İf it is, you can use built-in COMBINEDAPACHELOG pattern.

kimfut · May 25, 2018, 2:27pm

thanx , but when i use :

 grok {
        match => { "message" => "%{COMBINEDAPACHELOG}"}
   }

it's the same problem :
tags: beats_input_codec_plain_applied, _grokparsefailure that what displayed on kibana

kimfut · May 28, 2018, 8:25am

hello everyone , I was finally able to get a filter for my logs , this is an example in Json format :

{
"_index": "beat-test",
"_type": "doc",
"id": "s9jhl2MBN2K6P6dYqwl",
"_version": 1,
"_score": null,
"_source": {
"verb": "GET",
"host": "monetoring.com",
"bytes": 184693,
"message": "11.115.98.127 - - [04/May/2018:16:39:20 +0200] "GET /WebServiceRequestProxyCenter/api/request-url?service=density_analyze%2C+siniat%2C+isolation+phonique&url=https%3A%2F%2Fwww.google.fr%2Fsearch%3Fq%3Disolation%2Bphonique%26ie%3DUTF-8%26oe%3DUTF8%26hl%3Dfr%26start%3D0%26num%3D100&country=fr HTTP/1.1" 200 184693",
"ident": "-",
"clientip": "11.115.98.127",
"@timestamp": "2018-05-04T14:39:20.000Z",
"geoip": {
"ip": "11.115.98.127",
"latitude": 48.8582,
"timezone": "Europe/Paris",
"country_name": "France",
"continent_code": "EU",
"country_code2": "FR",
"country_code3": "FR",
"location": {
"lon": 2.3387000000000002,
"lat": 48.8582
},
"longitude": 2.3387000000000002
},
"httpversion": "1.1",
"beat": {
"version": "6.2.4",
"name": "monetoring.com",
"hostname": "monetoring.com"
},
"@version": "1",
"offset": 15692839,
"auth": "-",
"source": "/home/hakim/monetoring.com.access.2018-05-04.log",
"timestamp": "04/May/2018:16:39:20 +0200",
"response": 200,
"tags": [
"beats_input_codec_plain_applied"
],
"request": "/WebServiceRequestProxyCenter/api/request-url?service=density_analyze%2C+siniat%2C+isolation+phonique&url=https%3A%2F%2Fwww.google.fr%2Fsearch%3Fq%3Disolation%2Bphonique%26ie%3DUTF-8%26oe%3DUTF8%26hl%3Dfr%26start%3D0%26num%3D100&country=fr"
},
"fields": {
"@timestamp": [
"2018-05-04T14:39:20.000Z"
]
},
"sort": [
1525444760000
]
}

but it's not very interesting for me , because what I would like to have , it's this part :

"request": "/WebServiceRequestProxyCenter/api/request-url?service=density_analyze%2C+siniat%2C+isolation+phonique&url=https%3A%2F%2Fwww.google.fr%2Fsearch%3Fq%3Disolation%2Bphonique%26ie%3DUTF-8%26oe%3DUTF8%26hl%3Dfr%26start%3D0%26num%3D100&country=fr"

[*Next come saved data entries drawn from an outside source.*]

(* ===== verification/UnixSocket.v ===== *)
(** * Owned descriptors and Unix sockets ([v2/socket/*.cc])

    [OwnedFileDescriptor] closes what it holds; [UnixSocket] and [UnixSocketListener] are
    built from it. An object is a record, and a destructor or a move an explicit call on
    it; [posix_pointer] is whether the shared pointer to the facade is set, which a move
    takes away. A [std::filesystem::path] is its string. The facade that a caller passes
    in is not null. *)
From S2P Require Import Prelude Posix.

Open Scope string_scope.
Open Scope list_scope.
Open Scope Z_scope.

(** ** [OwnedFileDescriptor] ([owned_file_descriptor.cc]) *)
Record OwnedFileDescriptor : Type := mkOwned { file_descriptor : Z; posix_pointer : bool }.

#[export] Instance OwnedFileDescriptor_rebuild : Rebuild OwnedFileDescriptor :=
  λ o, mkOwned (file_descriptor o) (posix_pointer o).

(** What [std::move] leaves behind *)
Definition moved_descriptor : OwnedFileDescriptor := mkOwned (-1) false.
Definition empty_descriptor (posix : bool) : OwnedFileDescriptor := mkOwned (-1) posix.

Definition adopt_native_handle (owned_fd : Z) (posix : bool) : io OwnedFileDescriptor :=
  if owned_fd <? 0 then throw (invalid_argument "adopt invalid file descriptor")
  else mret (mkOwned owned_fd posix).

Definition native_handle (o : OwnedFileDescriptor) : Z := file_descriptor o.
Definition is_open (o : OwnedFileDescriptor) : bool := negb (file_descriptor o =? -1).

(** A call through the shared pointer *)
Definition facade (posix : bool) : io unit := if posix then mret tt else undef.

Definition close (this : OwnedFileDescriptor) : io OwnedFileDescriptor :=
  let closed_fd := file_descriptor this in
  when (negb (closed_fd =? -1)) (facade (posix_pointer this);; close_fd closed_fd);;
  mret (this <| file_descriptor := -1 |>).

Definition release_native_handle (this : OwnedFileDescriptor) : Z * OwnedFileDescriptor :=
  (file_descriptor this, this <| file_descriptor := -1 |>).

(** The new object and what is left of the other one *)
Definition move_construct (other : OwnedFileDescriptor) :
  OwnedFileDescriptor * OwnedFileDescriptor := (other, moved_descriptor).

(** The assignment to a different object *)
Definition move_assign (this other : OwnedFileDescriptor) :
  io (OwnedFileDescriptor * OwnedFileDescriptor) :=
  close this;; mret (other, moved_descriptor).

Definition destroy (this : OwnedFileDescriptor) : io unit := close this;; mret tt.

(** ** Addresses and new sockets ([unix_socket_detail.cc]) *)
Definition make_socket_address (path : string) : io (string * Z) :=
  let size := Z.of_nat (String.length path) in
  if str_empty path || negb (no_nul path) || (size >=? sun_path_size)
  then throw (invalid_argument ("invalid Unix socket path: " +:+ path))
  else mret (path, sun_path_offset + size + 1).

Definition create_socket : io OwnedFileDescriptor :=
  a ← invoke_open (sys_socket AF_UNIX (Z.lor SOCK_STREAM SOCK_CLOEXEC) 0);
  if a_result a =? -1 then throw (system_error (a_errno a) "create Unix socket")
  else adopt_native_handle (a_result a) true.

(** ** [UnixSocket] ([unix_socket.cc]) *)
Record UnixSocket : Type := mkSocket { socket_descriptor : OwnedFileDescriptor }.

(** [errno] of a failed call *)
Definition check_result (a : answer) (what : string) : io Z :=
  if a_result a =? -1 then throw (system_error (a_errno a) what) else mret (a_result a).

(** The variable an option is written to starts as zero. *)
Definition option_word (a : answer) : Z := default 0 (a_data a !! 0%nat).

Definition check_unix_stream_socket (fd : Z) (posix : bool) : io unit :=
  facade posix;;
  domain ← invoke (sys_getsockopt fd SOL_SOCKET SO_DOMAIN);
  check_result domain "inspect socket domain";;
  type ← invoke (sys_getsockopt fd SOL_SOCKET SO_TYPE);
  check_result type "inspect socket type";;
  when (negb (option_word domain =? AF_UNIX) || negb (option_word type =? SOCK_STREAM))
    (throw (system_error EPROTOTYPE "expected Unix stream socket")).

(** [std::numeric_limits<ssize_t>::max()] *)
Definition ssize_max : Z := 2 ^ 63 - 1.

Section buffers.
Context {Buffer : Type} (size : Buffer → Z).

Fixpoint make_iovecs_loop (total_size : Z) (buffers : list Buffer) : io (list Buffer) :=
  match buffers with
  | [] => mret []
  | buffer :: buffers' =>
      if size buffer >? u64 (ssize_max - total_size)
      then throw (system_error EINVAL "I/O buffer size is too large")
      else
        iovecs ← make_iovecs_loop (u64 (total_size + size buffer)) buffers';
        mret (buffer :: iovecs)
  end.

Definition make_iovecs (buffers : list Buffer) : io (list Buffer) :=
  if zlength buffers >? IOV_MAX then throw (system_error EINVAL "too many I/O buffers")
  else make_iovecs_loop 0 buffers.
End buffers.

(** An enumeration is the integer below it. *)
Definition Receive : Z := 0.
Definition Send : Z := 1.
Definition Both : Z := 2.

Definition shutdown_direction (how : Z) : io Z :=
  if how =? Receive then mret SHUT_RD
  else if how =? Send then mret SHUT_WR
  else if how =? Both then mret SHUT_RDWR
  else throw (logic_error "invalid socket shutdown direction").

(** [while (connect(…) == -1) { if (errno != EINTR) throw … }]: one round per answer *)
Fixpoint connect_loop (fuel : nat) (fd : Z) (path : string) (address_length : Z) : io unit :=
  match fuel with
  | O => blocked
  | S fuel =>
      a ← invoke (sys_connect fd path address_length);
      if a_result a =? -1 then
        if negb (a_errno a =? EINTR)
        then throw (system_error (a_errno a) ("connect Unix socket '" +:+ path +:+ "'"))
        else connect_loop fuel fd path address_length
      else mret tt
  end.

Definition connect (path : string) : io UnixSocket :=
  '(address, address_length) ← make_socket_address path;
  socket_fd ← create_socket;
  on_throw (destroy socket_fd)
    (answers ← gets os_answers;
     connect_loop (S (length answers)) (native_handle socket_fd) address address_length;;
     mret (mkSocket socket_fd)).

(** The descriptor is a parameter by value, so a throw closes it. *)
Definition adopt_socket (owned_fd : OwnedFileDescriptor) : io UnixSocket :=
  on_throw (destroy owned_fd)
    (if negb (is_open owned_fd) then throw (system_error EBADF "adopt closed socket")
     else
       check_unix_stream_socket (native_handle owned_fd) (posix_pointer owned_fd);;
       mret (mkSocket owned_fd)).

Definition socket_native_handle (this : UnixSocket) : Z := native_handle (socket_descriptor this).
Definition socket_is_open (this : UnixSocket) : bool := is_open (socket_descriptor this).
Definition socket_close (this : UnixSocket) : io UnixSocket :=
  o ← close (socket_descriptor this); mret (mkSocket o).
Definition socket_destroy (this : UnixSocket) : io unit :=
  this' ← socket_close this; destroy (socket_descriptor this').
Definition socket_move_assign (this other : UnixSocket) : io (UnixSocket * UnixSocket) :=
  '(o, rest) ← move_assign (socket_descriptor this) (socket_descriptor other);
  mret (mkSocket o, mkSocket rest).

(** [noexcept]: an exception here would end the process. *)
Definition socket_release (this : UnixSocket) : io (OwnedFileDescriptor * UnixSocket) :=
  let '(released_fd, o) := release_native_handle (socket_descriptor this) in
  if released_fd =? -1 then mret (empty_descriptor (posix_pointer o), mkSocket o)
  else
    released ← try_catch (adopt_native_handle released_fd (posix_pointer o)) (λ _, abort);
    mret (released, mkSocket o).

Definition socket_shutdown (this : UnixSocket) (how : Z) : io unit :=
  facade (posix_pointer (socket_descriptor this));;
  direction ← shutdown_direction how;
  a ← invoke (sys_shutdown (socket_native_handle this) direction);
  check_result a "shutdown Unix socket";; mret tt.

(** The buffers of a read are given by their sizes; the result comes with the bytes. *)
Definition read_some (this : UnixSocket) (buffers : list Z) : io (Z * list Z) :=
  iovecs ← make_iovecs id buffers;
  if bool_decide (iovecs = []) then mret (0, [])
  else
    facade (posix_pointer (socket_descriptor this));;
    a ← retry_call (invoke (sys_readv (socket_native_handle this) iovecs));
    n ← check_result a "read from Unix socket";
    mret (u64 n, a_data a).

Definition write_some (this : UnixSocket) (buffers : list (list Z)) : io Z :=
  iovecs ← make_iovecs zlength buffers;
  if bool_decide (iovecs = []) then mret 0
  else
    facade (posix_pointer (socket_descriptor this));;
    a ← retry_call (invoke (sys_sendmsg (socket_native_handle this) iovecs MSG_NOSIGNAL));
    n ← check_result a "write to Unix socket";
    mret (u64 n).

(** [Socket::read_some] and [write_some] with one buffer ([socket.cc]) *)
Definition read_some_buffer (this : UnixSocket) (buffer : Z) : io (Z * list Z) :=
  read_some this [buffer].
Definition write_some_buffer (this : UnixSocket) (buffer : list Z) : io Z :=
  write_some this [buffer].

(** ** [UnixSocketListener] ([unix_socket_listener.cc]) *)
Record UnixSocketListener : Type := mkListener {
  listener_descriptor : OwnedFileDescriptor;
  bound_path : string;
  listener_posix : bool;
}.

#[export] Instance UnixSocketListener_rebuild : Rebuild UnixSocketListener :=
  λ l, mkListener (listener_descriptor l) (bound_path l) (listener_posix l).

Definition moved_listener : UnixSocketListener := mkListener moved_descriptor "" false.

(** The path is cleared in the variable that the caller passes. *)
Definition unlink_socket_path (path : string) (posix : bool) : io string :=
  when (negb (str_empty path)) (facade posix;; unlink (c_str path));; mret "".

Definition unlink_path (this : UnixSocketListener) : io UnixSocketListener :=
  if negb (str_empty (bound_path this)) then
    path ← unlink_socket_path (bound_path this) (listener_posix this);
    mret (this <| bound_path := path |>)
  else mret this.

Definition listener_close (this : UnixSocketListener) : io UnixSocketListener :=
  o ← close (listener_descriptor this);
  unlink_path (this <| listener_descriptor := o |>).

(** The body of the destructor, then the destructor of the descriptor *)
Definition listener_destroy (this : UnixSocketListener) : io unit :=
  this' ← listener_close this; destroy (listener_descriptor this').

Definition listener_move_construct (other : UnixSocketListener) :
  UnixSocketListener * UnixSocketListener := (other, moved_listener).

Definition listener_move_assign (this other : UnixSocketListener) :
  io (UnixSocketListener * UnixSocketListener) :=
  this' ← listener_close this;
  '(o, rest) ← move_assign (listener_descriptor this') (listener_descriptor other);
  mret (mkListener o (bound_path other) (listener_posix other), mkListener rest "" false).

(** [SocketPathCleanup] unlinks the path between a failed [listen] and the descriptor. *)
Definition listener_bind (path : string) (backlog : Z) : io UnixSocketListener :=
  '(address, address_length) ← make_socket_address path;
  socket_fd ← create_socket;
  on_throw (destroy socket_fd)
    (a ← invoke (sys_bind (native_handle socket_fd) address address_length);
     check_result a ("bind Unix socket listener '" +:+ path +:+ "'");;
     on_throw (unlink_socket_path path true;; mret tt)
       (a ← invoke (sys_listen (native_handle socket_fd) backlog);
        check_result a "listen on Unix socket";;
        mret (mkListener socket_fd path true))).

Definition listener_native_handle (this : UnixSocketListener) : Z :=
  native_handle (listener_descriptor this).
Definition listener_is_open (this : UnixSocketListener) : bool :=
  is_open (listener_descriptor this).

Definition listener_release (this : UnixSocketListener) :
  io (OwnedFileDescriptor * UnixSocketListener) :=
  let '(released_fd, o) := release_native_handle (listener_descriptor this) in
  this' ← unlink_path (this <| listener_descriptor := o |>);
  if released_fd =? -1 then mret (empty_descriptor (listener_posix this'), this')
  else
    released ← try_catch (adopt_native_handle released_fd (listener_posix this')) (λ _, abort);
    mret (released, this').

more split to extract "/WebServiceRequestProxyCenter/api/request-url" apart

also to delete all special caracters like we see here : % &

so if you have suggest , help me please

sana1 · June 1, 2018, 8:53am

Please give me grok filter for my log pattern, I have a log directory belong to same log server and each file has different data and format but the values are in key value pair. Please gimme way out to parse these logs

right now my filter is

filter {
grok {
match => { "message" => "%{COMBINEDAPACHELOG}" }
}

and my data is

"GET / HTTP/1.1
Host: yahoo.com
User-Agent: Mozilla/5.0 (X11; Ubuntu; Linux x86_64; rv:59.0) Gecko/20100101 Firefox/59.0
Accept: text/html,application/xhtml+xml,application/xml;q=0.9,/;q=0.8
Accept-Language: en-US,en;q=0.5
Accept-Encoding: gzip, deflate
Cookie: B=fh4crrpd9sf94&b=3&s=e1; ucs=lnct=1525329090; HP=1
Connection: keep-alive
Upgrade-Insecure-Requests: 1

HTTP/1.1 301 Moved Permanently
Date: Thu, 07 May 2017 09:48:52 GMT
Connection: keep-alive
Via: http/1.1 media-router-fp1012.prod.media.gq1.yahoo.com (ApacheTrafficServer [c s f ])
Server: ATS
Cache-Control: no-store, no-cache
Content-Type: text/html
Content-Language: en
X-Frame-Options: SAMEORIGIN
Strict-Transport-Security: max-age=2592000
Location: https://www.yahoo.com/
Content-Length: 8"

system · June 29, 2018, 8:53am

This topic was automatically closed 28 days after the last reply. New replies are no longer allowed.